Tulane medical student Alison Smith is keeping a blog for MTV as she helps out in Haiti, following the country’s brutal earthquake.
On Jan 15. -- three days after a 7.0-magnitude earthquake devastated parts of Haiti -- in her first blog post, Smith tells why she came to New Orleans and what she learned from the difficulties New Orleanians have faced in a post-Katrina reality.

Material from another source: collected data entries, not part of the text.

(** A run that completes found the directory and read the manifest, and is
    the conversion started in [before_convert]. *)
Lemma main_Ok_start env args w :
  (main env args w).2 = Ok tt ->
  exists json,
    open_json env (manifest_path args) = ReadOk json /\
    main env args w =
    convert_raw_data_to_hdf5 env args
      (trainList (random_sample env) (Json.numTraining json) (split args))
      (validateList (random_sample env) (Json.numTraining json) (split args))
      (Json.training json) (output_path args) (data_path args) json
      (before_convert env args json w).
Proof.
  rewrite main_outcome.
  destruct (_ || _); [|discriminate].
  destruct (open_json env _) as [json| |]; [|discriminate..].
  intros _. by exists json.
Qed.








(** *** Every dataset is filled in the order of its index list *)

Lemma leads_bind {A B} (P Q R : @world F -> Prop) (m : @M F A) (k : A -> @M F B) :
  leads P m Q -> (forall w, Q w -> R w) -> (forall a, leads Q (k a) R) ->
  leads P (bind m k) R.
Proof.
  intros Hm HQR Hk w HP. rewrite bind_run. specialize (Hm w HP).
  destruct (m w) as [w1 [a|e]]; cbn [fst] in *; [by apply Hk | by apply HQR].
Qed.

Lemma leads_post {A} (P Q R : @world F -> Prop) (c : @M F A) :
  leads P c Q -> (forall w, Q w -> R w) -> leads P c R.
Proof. intros Hc HQR w HP. by apply HQR, Hc. Qed.

Lemma absent_after_print dset s :
  leads (fun w => absent w dset) (print s) (fun w => absent w dset).
Proof. by intros w Hd. Qed.

Lemma absent_after_set_attr dset name key value :
  leads (fun w => absent w dset) (set_attr name key value)
        (fun w => absent w dset).
Proof.
  intros w Hd. unfold set_attr.
  destruct (hdf_file w !! name) as [d|] eqn:Hname; [destruct value|];
    cbn [fst]; try exact Hd.
  unfold absent. cbn [set_hdf hdf_file]. rewrite lookup_insert_ne; [exact Hd|].
  intros ->. unfold absent in Hd. congruence.
Qed.

Lemma absent_after_loop dset read dset' first idxs :
  dset <> dset' ->
  leads (fun w => absent w dset) (for_each (save_volume read dset') first idxs)
        (fun w => absent w dset).
Proof.
  intros Hne w Hd. unfold absent. rewrite <- Hd.
  eapply untouched_lookup; [apply untouched_save_loop | exact Hne].
Qed.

“People in New Orleans understand in a way few can what Haiti is facing,” she writes. "I came to NOLA three years ago for medical school because I wanted to help rebuild this beautiful place and to learn from its people. I have faced many daunting situations due to a lack of resources and infrastructure that have both saddened and encouraged me to work harder. Today I depart for Haiti not sure of what to expect. I have been to Haiti three times before and have been to the Dominican Republic four times working with Haitian refugees over the last four years. A place that I always have in my heart and mind — the people, the music, the unparalleled culture is suffering.”
Smith’s first impressions in Haiti confirm what many have been watching in tragic video being sent around the world: mass suffering and a place overwhelmed.
“General Hospital, the largest remaining hospital in Port-au-Prince, was atrocious,' she writes. People were lying everywhere, many already dead, many others near death. We tried to help who we could. We gave some pain medicines to people with broken limbs. I changed the dressing of foot wound on a pregnant woman. We found a boy with an infected leg and tried to make him more comfortable.”
A day later, her experiences remain just as harrowing:
On Jan. 17, she writes, “The most moving experience of today was a boy who had passed away en route to the hospital. His mother pulled down the towel, recognized him and starting wailing. We told her that we needed to move the body and that she had a few minutes with him. She began a chant and was singing and thrashing about as she sent his spirit to heaven. It was such a heartrending experience to watch. What we are seeing is simply unbelievable.
“There are people camped out everywhere, with no plan of where to put those whose homes are gone. Many refuse to leave the hospital grounds because of that.”